ELECTRICITY KEEPING ITS OWN BOOKS, FORSOOTH! Years ago, the Milwaukee Road's electrified mountain lines

employed regenerative braking, in which the train going down the mountain helped power the train going up the mountain. As one enthusiast describes it,

Perhaps the coolest aspect of the electrification system adopted by the Milwaukee was regeneration. When trains went down hill the electric motors were used as generators. This both slowed the train down (with substantial savings in the cost of replacing brake-shoes), and returned power to the system to help ascending trains, reducing the overall power needs by about twelve percent. Heavy capital costs, but significant operational savings (despite padding of costs); the net benefit was later found to amount to a return on investment of nine percent annually.
The Milwaukee's publicists were somewhat more colorful (40 Trains 46, July 1970, print edition.)
The restored current automatically sets back the power company's meters and credits the Railway with the amount. Electricity keeping its own books, forsooth!
Ah, but at what rate does the Power Company credit the consumer? Michael at Knowledge Problem has discovered an Iowa regulatory case in which "setting back the meter" isn't good enough for the Power Company, who would like to buy at wholesale and sell at retail.
Under net metering, a retail energy consumer with a small generator is only billed by the electric utility for the net power consumption over the billing period. In the Iowa case, the cooperative wanted to charge the retail consumer the retail price for power the consumer took from the system, and pay the retail consumer a lower “avoided cost” rate for any power the consumer put back into the system. The plaintiffs wanted to to be paid at the higher retail rate for power put back into the system.

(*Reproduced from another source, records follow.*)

(* ===== verification/Feed.v ===== *)
(** * Feeds of the egress fabric ([egress/feed.rs], [egress/journal.rs])

    A feed is a ring seen by a leaf: a cursor with an epoch, reads within a budget, and the
    sync points a leaf starts or resumes at.  [RingFeed] and [TsFeed] share [read_ring]; they
    differ in what they make of a packet, here the argument [unit], and in that [RingFeed]
    first follows a grown ring to its successor: [ring_at] is the ring it ends at.

    As in [Reader], a feed is read beside the producer: [ring_at t] is the ring at the
    [t]-th load, and operations return the time after their last load. *)

From S2P Require Import Prelude Bits Annexb Media FrameUnits Ring Reader.

(** ** Definitions *)

Record FeedCursor := mk_FeedCursor {
  fc_epoch : Z;
  next_sequence : nat;
  fc_awaiting : bool }.

Definition FeedCursor_new (epoch : Z) (next : nat) : FeedCursor := mk_FeedCursor epoch next false.
Definition awaiting_keyframe_at (epoch : Z) (next : nat) : FeedCursor :=
  mk_FeedCursor epoch next true.

Record ReadBudget := mk_ReadBudget { max_units : nat; max_bytes : Z }.

Inductive FeedRead (U : Type) :=
  | FUnits (units : list U) (next_cursor : FeedCursor)
  | FEmpty
  | FOverrun (oldest_sequence : nat)
  | FEpochMismatch (current_epoch : Z).
Arguments FUnits {U}.
Arguments FEmpty {U}.
Arguments FOverrun {U}.
Arguments FEpochMismatch {U}.

(** [FeedEpoch::advance] *)
Definition epoch_advance (epoch : Z) : Z := as_u64 (epoch + 1).

Definition oldest_retained_sequence (ring : RingBuffer) : nat :=
  (write_idx ring - capacity ring)%nat.

Section schedule.
Context (ring_at : nat -> RingBuffer).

The Iowa Supreme Court decided for the plaintiffs on the grounds that the underlying law, PURPA, was intended to encourage renewable resource development, and paying the (higher) retail rate would encourage renewable resources more than paying the (lower) avoided cost rate. In a dissenting opinion, a judge argued that PURPA required payment of a rate not higher than the incremental cost to the utility (i.e., the avoided cost), and the retail rate “is manifestly not the cost to the utility.”

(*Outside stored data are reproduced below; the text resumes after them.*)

(* ===== verification/SinkShard.v ===== *)
(** * The sink shard ([egress/backends/sink_shard.rs], [egress/backends/sink.rs])

    The backend of outputs that discard what they are sent, the smallest that puts the parts
    of the fabric together: leaves in the arena ([LeafArena]), the ready queue
    ([ReadyQueue]), visits ([Leaf]) and feed reads ([Feed]).  Every handler of the backend is
    here; its delivery statistics are left out.  [closed] counts the engines that were closed.

    [ring_at], [epoch_at] and [clock] are the feed and the clock at the time of each load. *)

From S2P Require Import Prelude Bits Annexb Media FrameUnits Ring Reader LeafArena ReadyQueue Feed Leaf.

(** ** The sink engine *)

Record SinkTransport := { discarded_bytes : Z; discarded_units : Z; close_count : Z }.
Definition SinkTransport_default : SinkTransport :=
  {| discarded_bytes := 0; discarded_units := 0; close_count := 0 |}.

Definition sink_record_discard (bytes units : Z) (tr : SinkTransport) : SinkTransport :=
  {| discarded_bytes := sat_u 64 (discarded_bytes tr + bytes);
     discarded_units := sat_u 64 (discarded_units tr + units); close_count := close_count tr |}.
Definition sink_close (tr : SinkTransport) : SinkTransport :=
  {| discarded_bytes := discarded_bytes tr; discarded_units := discarded_units tr;
     close_count := sat_u 32 (close_count tr + 1) |}.

Record SinkFabricLeaf := { common : LeafCommon; transport : SinkTransport }.

Definition MEDIA_TICK_VISIT_BUDGET : nat := 256.

Section backend.
Context (ring_at : nat -> RingBuffer) (epoch_at clock : nat -> Z).

Definition sink_advance (tr : SinkTransport) (t : nat) (fc : FeedCursor) (_ : Readiness)
    (budget : WorkBudget) : SinkTransport * nat * FeedCursor * option EngineProgress :=
  let read_budget := mk_ReadBudget (Z.to_nat (wb_max_units budget)) (wb_max_bytes budget) in
  let '(t, _, read) := read_from ring_at (fun p => p) t (epoch_at t) 0 fc read_budget in
  match read with
  | FUnits units next =>
      let bytes := foldr (fun p n => zlen (payload p) + n) 0 units in
      (sink_record_discard bytes (zlen units) tr, t, next, Some (Progress bytes (zlen units) WFeed))
  | FEmpty => (tr, t, fc, Some (Needs WFeed))
  | FOverrun _ | FEpochMismatch _ => (tr, t, fc, Some FeedOverrun)
  end.

(** [SinkFabricLeaf::visit_ready] *)
Definition visit_ready (t : nat) (budget : WorkBudget) (leaf : SinkFabricLeaf)
    : nat * SinkFabricLeaf * EngineVisitResult :=
  let '(t, tr, c, res) :=
    visit_leaf ring_at epoch_at (lc_generation (common leaf)) t (clock t) WRITABLE budget
      sink_advance (transport leaf) (common leaf) in
  (t, {| common := c; transport := tr |}, res).

(** ** The backend *)

Record SinkShardBackend := mk_backend {
  budget_config : WorkBudgetConfig;
  leaves : LeafArena SinkFabricLeaf;
  output_leaves : gmap OutputId LeafKey;
  ready : ReadyQueue;
  closed : nat }.

Definition sink_new (config : WorkBudgetConfig) (leaf_capacity : nat) : SinkShardBackend :=
  mk_backend config (LeafArena.with_capacity leaf_capacity) ∅ (rq_with_capacity leaf_capacity) 0.

Definition enqueue (k : LeafKey) (b : SinkShardBackend) : SinkShardBackend :=
  match LeafArena.get (leaves b) k with
  | Some _ => mk_backend (budget_config b) (leaves b) (output_leaves b) (ReadyQueue.push k (ready b)).2 (closed b)
  | None => b
  end.

Definition remove_leaf_key (k : LeafKey) (b : SinkShardBackend) : SinkShardBackend :=
  let '(leaf, arena) := LeafArena.remove k (leaves b) in
  mk_backend (budget_config b) arena (output_leaves b) (rq_remove k (ready b))
    (match leaf with Some _ => S (closed b) | None => closed b end).

Definition remove_leaf_by_output (id : OutputId) (b : SinkShardBackend) : SinkShardBackend :=
  match output_leaves b !! id with
  | Some k => remove_leaf_key k
      (mk_backend (budget_config b) (leaves b) (delete id (output_leaves b)) (ready b) (closed b))
  | None => b
  end.

Definition new_leaf (spec : OutputSpec) : SinkFabricLeaf :=
  {| common := LeafCommon_new (os_id spec) (os_generation spec) (os_feed spec)
                 (from_policy (os_policy spec));
     transport := SinkTransport_default |}.

(** [false] when the output was rejected ([mark_terminated_unexpectedly]). *)
Definition add_leaf (spec : OutputSpec) (b : SinkShardBackend) : bool * SinkShardBackend :=
  let previous := output_leaves b !! os_id spec in
  if bool_decide (previous = None) && LeafArena.is_full (leaves b) then (false, b)
  else
    let b := match previous with Some k => remove_leaf_key k b | None => b end in
    match LeafArena.insert_with (fun _ => new_leaf spec) (leaves b) with
    | (None, arena) => (false, mk_backend (budget_config b) arena (output_leaves b) (ready b) (closed b))
    | (Some k, arena) =>
        (true, enqueue k (mk_backend (budget_config b) arena (<[os_id spec := k]> (output_leaves b))
                            (ready b) (closed b)))
    end.

Definition enqueue_all_leaves (b : SinkShardBackend) : SinkShardBackend :=
  mk_backend (budget_config b) (leaves b) (output_leaves b)
    (fold_left (fun q '(k, _) => (ReadyQueue.push k q).2) (LeafArena.iter (leaves b)) (ready b))
    (closed b).

(** One turn of [drain_ready_leaves] on a popped key: the leaf's visit and what follows. *)
Definition visit_key (k : LeafKey) (leaf : SinkFabricLeaf) (t : nat) (b : SinkShardBackend)
    : nat * SinkShardBackend :=
  let '(t, leaf', result) := visit_ready t (new_visit (clock t) (budget_config b)) leaf in
  let b := mk_backend (budget_config b) (LeafArena.modify k (fun _ => leaf') (leaves b))
             (output_leaves b) (ready b) (closed b) in
  let decision := match result with StaleGeneration => Suspend | Visited _ d => d end in
  (t, match decision with
      | Continue => enqueue k b
      | Suspend => b
      | Close =>
          remove_leaf_key k
            (mk_backend (budget_config b) (leaves b)
               (filter (fun p => p.2 <> k) (output_leaves b)) (ready b) (closed b))
      end).

(** The loop, with the keys it visited. *)
Fixpoint drain_ready_loop (n : nat) (t : nat) (b : SinkShardBackend)
    : nat * list LeafKey * SinkShardBackend :=
  match n with
  | O => (t, [], b)
  | S n' =>
      let '(popped, q) := ReadyQueue.pop (ready b) in
      let b := mk_backend (budget_config b) (leaves b) (output_leaves b) q (closed b) in
      match popped with
      | None => (t, [], b)
      | Some k =>
          match LeafArena.get (leaves b) k with
          | None => drain_ready_loop n' t b
          | Some leaf =>
              let '(t, b) := visit_key k leaf t b in
              let '(t, visited, b) := drain_ready_loop n' t b in
              (t, k :: visited, b)
          end
      end
  end.

Definition drain_ready_leaves (t : nat) (b : SinkShardBackend) : nat * list LeafKey * SinkShardBackend :=
  drain_ready_loop MEDIA_TICK_VISIT_BUDGET t b.

(** The handlers; all return [Continue]. *)
Definition sink_on_command (c : EgressCommand) (b : SinkShardBackend) : SinkShardBackend :=
  match c with
  | Add spec | Update spec =>
      match os_protocol spec with PSink => (add_leaf spec b).2 | _ => b end
  | Remove id | Abandon id => remove_leaf_by_output id b
  | FeedWake => enqueue_all_leaves b
  | DrainShard _ | Shutdown => b
  end.

Definition sink_on_shutdown (b : SinkShardBackend) : SinkShardBackend :=
  let '(drained, arena) := LeafArena.drain (leaves b) in
  mk_backend (budget_config b) arena ∅ (rq_clear (ready b)) (closed b + length drained)%nat.
End backend.

(** ** The invariant *)

(** The arena stands for the map [s], which has no reserved slots; outputs name their
    leaves and no leaf is without its output; only live keys are queued, each once, and
    the queue has room for every leaf. *)
Record sink_inv (n : Z) (s : Spec SinkFabricLeaf) (b : SinkShardBackend) : Prop := {
  si_arena : refines n (leaves b) s;
  si_issued : forall k, is_Some (sp_live s !! k) -> k ∈ sp_issued s;
  si_filled : forall k, sp_live s !! k <> Some None;
  si_outputs : forall o k, output_leaves b !! o = Some k <->
    exists leaf, sp_live s !! k = Some (Some leaf) /\ output_id (common leaf) = o;
  si_queue : queue_ok (ready b);
  si_ready : forall k, k ∈ order (ready b) -> contains (ready b) k = true /\ is_Some (sp_live s !! k);
  si_room : (length (slots (leaves b)) <= rq_capacity (ready b))%nat }.

Definition with_ready (b : SinkShardBackend) (q : ReadyQueue) : SinkShardBackend :=
  mk_backend (budget_config b) (leaves b) (output_leaves b) q (closed b).

Lemma live_slot_inj n a (s : Spec SinkFabricLeaf) k k' :
  refines n a s -> is_Some (sp_live s !! k) -> is_Some (sp_live s !! k') -> slot k = slot k' -> k = k'.
Proof.
  intros R. rewrite !(rf_live _ _ _ R). intros [v Hv] [v' Hv'] Hs.
  apply live_of_Some in Hv as (e & He & Hep & _). apply live_of_Some in Hv' as (e' & He' & Hep' & _).
  rewrite Hs in He. destruct k, k'; cbn in *; congruence.
Qed.

Lemma order_is_queued n s b : sink_inv n s b -> queued (ready b) = order (ready b).
Proof.
  intros I. apply filter_all, Forall_forall. intros k Hk. by eapply si_ready.
Qed.

(** A live key always finds room. *)
Lemma push_live n s b k :
  sink_inv n s b -> is_Some (sp_live s !! k) ->
  sink_inv n s (with_ready b (ReadyQueue.push k (ready b)).2) /\
  queued (ReadyQueue.push k (ready b)).2 =
    (if decide (k ∈ queued (ready b)) then queued (ready b) else queued (ready b) ++ [k]).
Proof.
  intros I Hk. pose proof (order_is_queued _ _ _ I) as Hoq. pose proof I as [R I2 I3 I4 Q I6 I7].
  destruct (ReadyQueue.push k (ready b)) as [p q'] eqn:Ep. cbn [snd].
  pose proof (push_spec _ _ _ _ Q ltac:(intros Hin; by apply I6) Ep) as [Q' Hp].
  destruct p.
  - destruct Hp as (Hn & _ & Hq).
    assert (Hother : filter (fun k' => slot k' <> slot k) (queued (ready b)) = queued (ready b)).
    { apply filter_all, Forall_forall. intros k' Hk' Hs. apply Hn.
      rewrite Hoq in Hk'. by rewrite <- (live_slot_inj _ _ _ k' k R ltac:(by apply I6) Hk Hs), Hoq. }
    rewrite Hother in Hq. rewrite decide_False, Hq by done. split; [|done].
    assert (Ho : order q' = order (ready b) ++ [k]).
    { unfold ReadyQueue.push in Ep. destruct (contains _ _); [done|]. destruct (_ <=? _)%nat; [done|].
      by injection Ep as <-. }
    assert (Hcap : rq_capacity q' = rq_capacity (ready b)).
    { unfold ReadyQueue.push in Ep. destruct (contains _ _); [done|]. destruct (_ <=? _)%nat; [done|].
      by injection Ep as <-. }
    split; cbn; auto.
    + intros k' Hk'. assert (Hin : k' ∈ queued q') by (rewrite Hq, Hoq, <- Ho; done).
      split; [by apply contains_queued|]. rewrite Ho in Hk'.
      apply elem_of_app in Hk' as [Hk'|Hk'%list_elem_of_singleton]; [by apply I6|by subst].
    + by rewrite Hcap.
  - destruct Hp as [Hin ->]. rewrite decide_True by done. split; [|done]. by destruct b.
  - exfalso. destruct Hp as (Hn & Hfull & _). rewrite Hoq in Hn.
    assert (Hlt : (S (length (order (ready b))) <= size (sp_live s))%nat).
    { rewrite <- length_map_to_list, <- (length_map fst).
      change (length (k :: order (ready b)) <= length (map fst (map_to_list (sp_live s))))%nat.
      apply submseteq_length, NoDup_submseteq.
      - constructor; [done|]. rewrite <- Hoq. apply Q.
      - intros k' Hk'. assert (is_Some (sp_live s !! k')) as [v Hv].
        { apply elem_of_cons in Hk' as [->|Hk']; [done|by apply I6]. }
        apply list_elem_of_fmap. exists (k', v). split; [done|]. by apply elem_of_map_to_list. }
    pose proof (rf_count _ _ _ R). lia.
Qed.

After citing the dissenting opinion, IREC commented, “This argument is well reasoned, but not the majority opinion.”
Sounds like a somewhat more sophisticated meter than the St. Paul used. If the wind turbine owned by the plaintiff in the case simply runs the meter backwards, there is insufficient information to dispute the rate. There is a serious legal problem here, but the analogy Mr Giberson offers is strained.
Economically, the arguments in favor of net metering are all mush. If I picked apples from a tree in my backyard and took them into the supermarket, should the supermarket have to pay me the retail price for my apples? The cooperative’s proposal to charge retail for amounts consumed and pay avoided costs for amounts produced by the generator-equipped customer seems a little more reasonable, at least as a matter of logic.
I think his main point is that the Power Company is functioning as a sales agent for the windmill owner, who would otherwise be in the position of the orchard owner who would have to market his own apples in excess of his own consumption. But is it not the case that the opportunity cost of the apple I ate myself -- or the windmill-generated electricity I used to power my trains -- is the retail price? I have avoided paying that price by doing it myself.